Ma démarche, philippe desloubières

Au départ, pensées comme des formes à l'apparence sereine et à la plastique pure, imprégnées de l'univers du végétal, mes sculptures ne demandent aujourd'hui qu'a s'échapper vers des contrées plus baroques et incertaines. Elles touchent à l'identité, à l'espèce, au genre dans ce qu'ils ont de commun et de différent. Mes sculptures jonglent entre un univers artificiel, semblant issues du monde de la bande dessinée à un rapport au monde plus existentiel, une quête de nos racines.
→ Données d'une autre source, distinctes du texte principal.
(* ===== verification/Exec.v ===== *)
(** * Program execution ([exec.c], [elf.h])

    [path] and the elements of [argv] are strings in kernel memory, lists of
    bytes without the terminating NUL; [argv] ends where the null pointer is. *)

From S2P Require Import Prelude Riscv Monad State Kstring Bytes Printf Kalloc Vm Proc Sleeplock Bio Log Fs Dir Console Pipe File Fork.
#[local] Open Scope Z_scope.

Definition MAXARG : Z := 32.
Definition ELF_MAGIC : Z := 0x464C457F.
Definition ELF_PROG_LOAD : Z := 1.
Definition sizeof_elfhdr : Z := 64.
Definition sizeof_proghdr : Z := 56.

(** [elf] and [ph] on the kernel stack. *)
Definition EXEC_ELF : Z := 0x840.
Definition EXEC_PH : Z := 0x880.

Definition load16_k (a : Z) : K Z := gets (fun k => load_le (k_mem k) a 2).
Definition load32_k (a : Z) : K Z := gets (fun k => load32 (k_mem k) a).

(** The fields of [struct elfhdr] and [struct proghdr] the code reads. *)
Definition elf_magic (elf : Z) : K Z := load32_k elf.
Definition elf_entry (elf : Z) : K Z := load64_k (elf + 24).
Definition elf_phoff (elf : Z) : K Z := load64_k (elf + 32).
Definition elf_phnum (elf : Z) : K Z := load16_k (elf + 56).
Definition ph_type (ph : Z) : K Z := load32_k ph.
Definition ph_off (ph : Z) : K Z := load64_k (ph + 8).
Definition ph_vaddr (ph : Z) : K Z := load64_k (ph + 16).
Definition ph_filesz (ph : Z) : K Z := load64_k (ph + 32).
Definition ph_memsz (ph : Z) : K Z := load64_k (ph + 40).

(** [last] after the loop over the path. *)
Fixpoint basename (s last : list Z) : list Z :=
  match s with
  | [] => last
  | c :: s' => if c =? SLASH then basename s' s' else basename s' last
  end.

Section exec.
Context {L : Layout} {W : Wakeups} {D : Disk}.

Fixpoint loadseg_loop (fuel : nat) (pagetable va ip offset sz i : Z) : K Z :=
  if i <? sz then
    match fuel with
    | O => out_of_fuel
    | S fuel' =>
        pa ← walkaddr pagetable (u64 (va + i));
        if pa =? 0 then panic "loadseg: address should exist"
        else
          let n := if sz - i <? PGSIZE then sz - i else PGSIZE in
          r ← readi ip false pa (u32 (offset + i)) n;
          if negb (r =? n) then mret (-1)
          else loadseg_loop fuel' pagetable va ip offset sz (u32 (i + PGSIZE))
    end
  else mret 0.

Definition loadseg (pagetable va ip offset sz : Z) : K Z :=
  loadseg_loop (S (Z.to_nat (sz / PGSIZE))) pagetable va ip offset sz 0.

(** The loop over the program headers: whether it completed, and [sz]. *)
Fixpoint exec_load (n : nat) (pagetable ip off sz : Z) : K (bool * Z) :=
  match n with
  | O => mret (true, sz)
  | S n' =>
      ph ← local_addr EXEC_PH;
      r ← readi ip false ph (u32 off) sizeof_proghdr;
      if negb (r =? sizeof_proghdr) then mret (false, sz)
      else
        type ← ph_type ph;
        if negb (type =? ELF_PROG_LOAD) then exec_load n' pagetable ip (s32 (off + sizeof_proghdr)) sz
        else
          memsz ← ph_memsz ph;
          filesz ← ph_filesz ph;
          vaddr ← ph_vaddr ph;
          poff ← ph_off ph;
          if memsz <? filesz then mret (false, sz)
          else if u64 (vaddr + memsz) <? vaddr then mret (false, sz)
          else
            sz1 ← uvmalloc pagetable sz (u64 (vaddr + memsz));
            if sz1 =? 0 then mret (false, sz)
            else if negb (vaddr mod PGSIZE =? 0) then mret (false, sz1)
            else
              r ← loadseg pagetable vaddr ip (u32 poff) (u32 filesz);
              if r <? 0 then mret (false, sz1)
              else exec_load n' pagetable ip (s32 (off + sizeof_proghdr)) sz1
  end.

(** The loop over [argv]: [sp] and the entries of [ustack], [None] for a
    [goto bad]. *)
Fixpoint exec_args (argv : list (list Z)) (pagetable sp stackbase argc : Z) (ustack : list Z) : K (option (Z * list Z)) :=
  match argv with
  | [] => mret (Some (sp, ustack))
  | arg :: argv' =>
      if MAXARG <=? argc then mret None
      else
        let sp := u64 (sp - (Z.of_nat (length arg) + 1)) in
        let sp := sp - sp mod 16 in
        if sp <? stackbase then mret None
        else
          r ← copyout pagetable sp (arg ++ [0]);
          if r <? 0 then mret None
          else exec_args argv' pagetable sp stackbase (argc + 1) (ustack ++ [sp])
  end.

(** The label [bad]. *)
Definition exec_bad (pagetable sz : Z) (ip : option Z) : K Z :=
  when (truthy pagetable) (proc_freepagetable pagetable sz);;
  match ip with
  | Some ip => iunlockput ip;; end_op
  | None => mret ()
  end;;
  mret (-1).

(** The second half of [exec]: the stack, the arguments, and the switch to
    the new image. *)
Definition exec_commit (p pagetable sz : Z) (path : list Z) (argv : list (list Z)) (entry : Z) : K Z :=
  oldsz ← getp p p_sz;
  let sz := PGROUNDUP sz in
  sz1 ← uvmalloc pagetable sz (u64 (sz + 2 * PGSIZE));
  if sz1 =? 0 then exec_bad pagetable sz None
  else
    let sz := sz1 in
    uvmclear pagetable (sz - 2 * PGSIZE);;
    let stackbase := sz - PGSIZE in
    o ← exec_args argv pagetable sz stackbase 0 [];
    match o with
    | None => exec_bad pagetable sz None
    | Some (sp, ustack) =>
        let argc := Z.of_nat (length ustack) in
        let sp := u64 (sp - (argc + 1) * 8) in
        let sp := sp - sp mod 16 in
        if sp <? stackbase then exec_bad pagetable sz None
        else
          r ← copyout pagetable sp ((ustack ++ [0]) ≫= Z_to_little_endian 8 8);
          if r <? 0 then exec_bad pagetable sz None
          else
            tf_set p (tf_a 1) sp;;
            setp p (fun q => set_name (safestrcpy_name (basename path path) (p_name q)) q);;
            oldpagetable ← getp p p_pagetable;
            setp p (set_pagetable pagetable);;
            setp p (set_sz sz);;
            tf_set p tf_epc entry;;
            tf_set p tf_sp sp;;
            proc_freepagetable oldpagetable oldsz;;
            mret argc
    end.

Definition exec (path : list Z) (argv : list (list Z)) : K Z :=
  p ← curproc;
  begin_op;;
  o ← namei path;
  match o with
  | None => end_op;; mret (-1)
  | Some ip =>
      ilock ip;;
      elf ← local_addr EXEC_ELF;
      r ← readi ip false elf 0 sizeof_elfhdr;
      if negb (r =? sizeof_elfhdr) then exec_bad 0 0 (Some ip)
      else
        magic ← elf_magic elf;
        if negb (magic =? ELF_MAGIC) then exec_bad 0 0 (Some ip)
        else
          pagetable ← proc_pagetable p;
          if pagetable =? 0 then exec_bad 0 0 (Some ip)
          else
            phoff ← elf_phoff elf;
            phnum ← elf_phnum elf;
            r ← exec_load (Z.to_nat phnum) pagetable ip (s32 phoff) 0;
            let '(ok, sz) := r in
            if negb ok then exec_bad pagetable sz (Some ip)
            else
              iunlockput ip;;
              end_op;;
              entry ← elf_entry elf;
              exec_commit p pagetable sz path argv entry
  end.

End exec.
(* ===== verification/Sysproc.v ===== *)
(** * The process system calls ([sysproc.c]) *)

From S2P Require Import Prelude Riscv Monad State Kstring Bytes Printf Kalloc Vm Proc Sleeplock Bio Log Fs Dir Console Pipe File Fork Sysargs.
#[local] Open Scope Z_scope.

(** The call frames of the compiled code and the frame pointer register, which
    [backtrace] reads. *)
Class Frames := mkframes { fr_stack : gmap Z Z; fr_fp : Z }.

Section sysproc.
Context {L : Layout} {W : Wakeups} {D : Disk} {F : Frames}.

Definition sys_exit : K Z := n ← argint 0; exit n.

Definition sys_getpid : K Z := p ← curproc; getp p p_pid.

Definition sys_fork : K Z := fork.

Definition sys_wait : K Z := p ← argaddr 0; wait p.

Definition sys_sbrk : K Z :=
  n ← argint 0;
  p ← curproc;
  sz ← getp p p_sz;
  let addr := s32 sz in
  r ← growproc n;
  if r <? 0 then mret (-1) else mret addr.

(** The loop of [sys_sleep]: false if the process is killed. [n] is converted
    to unsigned by the comparison. *)
Fixpoint sys_sleep_loop (fuel : nat) (ticks0 n : Z) : K bool :=
  ticks ← gets (fun k => ps_ticks (k_ps k));
  if u32 (ticks - ticks0) <? u32 n then
    p ← curproc;
    killed ← getp p p_killed;
    if truthy killed then mret false
    else
      match fuel with
      | O => out_of_fuel
      | S fuel' => sleep ChanTicks TicksLock;; sys_sleep_loop fuel' ticks0 n
      end
  else mret true.

Definition sys_sleep : K Z :=
  n ← argint 0;
  acquire TicksLock;;
  ticks0 ← gets (fun k => ps_ticks (k_ps k));
  ok ← sys_sleep_loop wakeups ticks0 n;
  if negb ok then release TicksLock;; mret (-1)
  else
    backtrace fr_stack fr_fp;;
    release TicksLock;;
    mret 0.

Definition sys_kill : K Z := pid ← argint 0; kill pid.

Definition sys_uptime : K Z :=
  acquire TicksLock;;
  xticks ← gets (fun k => ps_ticks (k_ps k));
  release TicksLock;;
  mret xticks.

Definition sys_sigalarm : K Z :=
  printf (str "sys_sigalarm" ++ [10]) [];;
  interval ← argint 0;
  handler ← argaddr 1;
  p ← curproc;
  setp p (set_alarm_interval interval);;
  setp p (set_alarm_handler handler);;
  setp p (set_ticks_since_alarm 0);;
  setp p (set_in_alarm_handler 0);;
  mret 0.

Definition sys_sigreturn : K Z :=
  p ← curproc;
  tf ← getp p p_trapframe;
  atf ← getp p p_alarm_tf;
  modify_mem (fun m => memmove m tf atf PGSIZE);;
  setp p (set_in_alarm_handler 0);;
  mret 0.

End sysproc.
En tant que grand lecteur de romans policiers, je me laisse prendre au piège des histoires où les codes de la fiction et du réalisme cohabitent parfaitement.

La forme naît d'abord sur le papier en deux dimensions de façon spontanée et intuitive, le volume ne prend corps qu'au moment de la fabrication et de l'élaboration de la sculpture.

La ligne courbe reste une des constantes dans l'évolution des formes, elle devient une sorte de fil souple mais tendu qui affirme des pleins, des vides mais aussi des frontières ondulées rompant l'espace. Peut-être, ai-je un ressenti similaire à celui d'Oscar Niemeyer qui voit en la ligne droite, rigidité et contrainte alors que la ligne courbe nous entraîne vers des territoires inconnus. Chaque sculpture est crée à la suite de l'autre, la réalisation de la première engage la forme de la suivante, comme des arrêts sur image dans l'ensemble d'un développement.

Si la courbe arrive jusqu'à présent comme un fondamental, le vide qui habite chaque forme est aussi essentiel, mes sculptures sont des sortes d'enveloppes sans organes dont la forme et l'épiderme évoluent au fil des années.

Je travaille uniquement, bien que je rêve parfois d'autres matériaux, avec des feuilles d'acier pliées, découpées, soudées tel un tailleur. Ce matériau lisse, résistant qu'est l'acier, arrive souvent comme contraignant, il engage une sorte d' affrontement avec la matière qui doit se plier à mes propres désirs. Une fois les différents éléments soudés entre eux, la forme finale reste à l'état naturel de l'acier corten ou sinon peintes de couleurs rutilantes conçues à l'origine pour les carrosseries de voiture. En couleur, elles affirment leur caractère ludique et lyrique, oxydées, elles manifestent davantage leur matérialité et cherchent même à se confondre au paysage, surtout en automne.

Leur taille de réalisation est importante, car selon l'échelle, elles s'intégrent au contexte ou au contraire viennent pertuber le point de vue. J'aime aussi quand mes sculptures arrivent telles des intruses dans le décor. La partie lourde se trouvant souvent en haut et reposant sur une mince tige ne fait qu'ajouter à l'anomalie, c'est un jeu d'équilibre arbitraire, comme la baguette de bois que l'on tente de garder droite sur le nez.